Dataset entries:

(** * Gateway admission middleware and server lifecycle of kubo's corehttp

  A shallow embedding of [core/corehttp/corehttp.go] (package [corehttp]):
  [MakeHandler], [Serve], [getLimiter], [DedicatedGatewayMiddleware],
  [getDedicatedGatewayAccess] and [checkDmca], together with the pieces of
  the Go standard library they call.  Go strings are byte strings and are
  modelled by [string]; HTTP status codes are [Z]; the two package-level
  maps of [*rate.Limiter] are [gmap string loc] over a store of limiter
  objects, so that aliasing of limiter pointers is visible.

  The development also covers the TiKV helpers (package [tikv]), the
  aiozfs datastore plugin (package [aiozfs]) and the init command
  ([cmd/ipfs/init.go]); these are sequences of calls into libraries and
  are modelled over the recorded history of their calls. *)

From Stdlib Require Import ZArith Ascii String.
From stdpp Require Import base option list gmap strings.

Local Open Scope string_scope.
Local Open Scope Z_scope.

(** ** Strings and the path pattern *)

Module GoStrings.

(** [strings.HasPrefix(s, prefix)] *)
Definition HasPrefix (s prefix : string) : bool := String.prefix prefix s.

(** Dropping the first [n] bytes: [s[n:]] (empty when out of range). *)
Fixpoint drop_bytes (n : nat) (s : string) : string :=
  match n, s with
  | O, _ => s
  | S n', String _ s' => drop_bytes n' s'
  | S _, EmptyString => EmptyString
  end.

End GoStrings.

Module Regexp.

Import GoStrings.

Definition slash : ascii := "/"%char.

(** The greedy group [([^/]+)]: the longest run of bytes other than '/'
    at the head of [s].  A negated class of Go's [regexp] matches every
    rune but the excluded ones (newline included), and '/' never occurs
    inside a multi-byte rune, so the run is the same on bytes. *)
Fixpoint span_not_slash (s : string) : string :=
  match s with
  | EmptyString => EmptyString
  | String c s' =>
      if Ascii.eqb c slash then EmptyString else String c (span_not_slash s')
  end.

(** A match of [/ipfs/([^/]+)] anchored at the head of [s]:
    the whole match and the first group. *)
Definition match_here (s : string) : option (list string) :=
  if HasPrefix s "/ipfs/" then
    let g := span_not_slash (drop_bytes 6 s) in
    match g with
    | EmptyString => None
    | _ => Some ["/ipfs/" ++ g; g]
    end
  else None.

(** [regexp.MustCompile(`/ipfs/([^/]+)`).FindStringSubmatch(s)]: the
    leftmost match; the pattern is not anchored, so every start position
    is tried in turn.  [None] is Go's [nil]. *)
Fixpoint FindStringSubmatch (s : string) : option (list string) :=
  match match_here s with
  | Some m => Some m
  | None =>
      match s with
      | EmptyString => None
      | String _ s' => FindStringSubmatch s'
      end
  end.

End Regexp.

(** ** Values shared with the Go standard library *)

(** Go's [error]: [None] is [nil], [Some msg] an error whose [Error()] is
    [msg]. *)
Definition error : Type := option string.

(** A Go result pair [(v, err)] in which [v] is meaningful only when
    [err == nil]. *)
Inductive result (A : Type) : Type :=
| Ok (a : A)
| Err (msg : string).
Arguments Ok {A} a.
Arguments Err {A} msg.

(** [time.Duration] and [time.Time], both counted in nanoseconds. *)
Definition Duration : Type := Z.
Definition Time : Type := Z.

Module time.
Definition Second : Duration := 1000000000.
Definition Minute : Duration := 60 * Second.
End time.

Module http.

Definition StatusOK : Z := 200.
Definition StatusBadRequest : Z := 400.
Definition StatusGone : Z := 410.
Definition StatusTooManyRequests : Z := 429.
Definition StatusInternalServerError : Z := 500.
Definition MethodConnect : string := "CONNECT".

(** The part of an incoming [*http.Request] the package reads. *)
Record Request : Type := mkRequest {
  Method : string;
  URL_Path : string;
  RemoteAddr : string
}.

(** An outgoing request as built by [http.NewRequest] and [Header.Set]
    (header keys are kept as written). *)
Record ClientRequest : Type := mkClientRequest {
  CMethod : string;
  CURL : string;
  CHeader : list (string * string)
}.

(** A remote answer: its status code and the body the remote wrote. *)
Record Response : Type := mkResponse {
  StatusCode : Z;
  Body : string
}.

(** [req.Header.Set(key, value)] *)
Definition Header_Set (req : ClientRequest) (key value : string) : ClientRequest :=
  {| CMethod := CMethod req;
     CURL := CURL req;
     CHeader := (key, value) :: List.filter (fun kv => negb (String.eqb (fst kv) key)) (CHeader req) |}.

End http.

(** ** Interfaces of the libraries outside the repository *)

(** [golang.org/x/time/rate]: the limiter object is opaque to the package;
    [Allow] reads the clock and returns the updated limiter. *)
Module rate.
Inductive Limit : Type :=
| Every (interval : Duration).
End rate.

Class RateLib : Type := {
  Limiter : Type;
  NewLimiter : rate.Limit -> Z -> Limiter;
  Allow : Time -> Limiter -> bool * Limiter
}.

(** [github.com/ipfs/go-cid]: [cid_Parse] is [None] when [cid.Parse]
    returns an error. *)
Class CidLib : Type := {
  Cid : Type;
  cid_Parse : string -> option Cid;
  cid_String : Cid -> string;
  cid_Hash_HexString : Cid -> string
}.

(** [net/url]: [url_Parse_error u] is the error of [url.Parse(u)], if any;
    it is the only way [http.NewRequest("GET", u, body)] fails. *)
Class UrlLib : Type := {
  url_Parse_error : string -> option string
}.

(** What the outside world answers while one request is handled: the
    clock at each reading, and the outcome of [client.Do] ([None] when no
    response was obtained, a timeout included). *)
Record Env : Type := mkEnv {
  Now : nat -> Time;
  Do : Duration -> http.ClientRequest -> option http.Response
}.

(** ** State of the package and the trace of calls *)

(** A pointer to a [rate.Limiter] (index in the store of limiters) and a
    pointer to an [http.ServeMux]. *)
Definition loc : Type := nat.
Definition muxptr : Type := nat.

(** A reference to one of the two package-level maps
    [var ipLimiters = make(map[string]*rate.Limiter)] and
    [var cidLimiters = make(map[string]*rate.Limiter)]; Go passes maps by
    reference, so [getLimiter] mutates the map it is given. *)
Inductive LimitMap : Type :=
| IpLimiters
| CidLimiters.

#[global] Instance LimitMap_eq_dec : EqDecision LimitMap.
Proof. solve_decision. Defined.

(** The calls a handler makes, with their arguments, in the order they
    are made. *)
Inductive Event : Type :=
| EvGetLimiter (limit : string) (limitMap : LimitMap) (rps : Z)
| EvAllow (limiter : loc) (ok : bool)
| EvFindStringSubmatch (path : string)
| EvCidParse (token : string)
| EvCheckDmca (hash : string)
| EvGetDedicatedGatewayAccess (hash : string)
| EvClientDo (timeout : Duration) (req : http.ClientRequest)
| EvBodyClose
| EvHttpError (msg : string) (code : Z)
| EvWriteHeader (code : Z)
| EvMuxHandle (mux : muxptr) (pattern : string)
| EvMuxServeHTTP (mux : muxptr) (r : http.Request)
| EvShutdown (timeout : Duration)
| EvLog (msg : string)
| EvListenerClose.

→ **Aim of the task**: Of the entries above, repeat exactly the lines from the line with "Definition match_here (s" through the line with "leftmost match; the", both of them included.

→ **Result below**:
Definition match_here (s : string) : option (list string) :=
  if HasPrefix s "/ipfs/" then
    let g := span_not_slash (drop_bytes 6 s) in
    match g with
    | EmptyString => None
    | _ => Some ["/ipfs/" ++ g; g]
    end
  else None.

(** [regexp.MustCompile(`/ipfs/([^/]+)`).FindStringSubmatch(s)]: the
    leftmost match; the pattern is not anchored, so every start position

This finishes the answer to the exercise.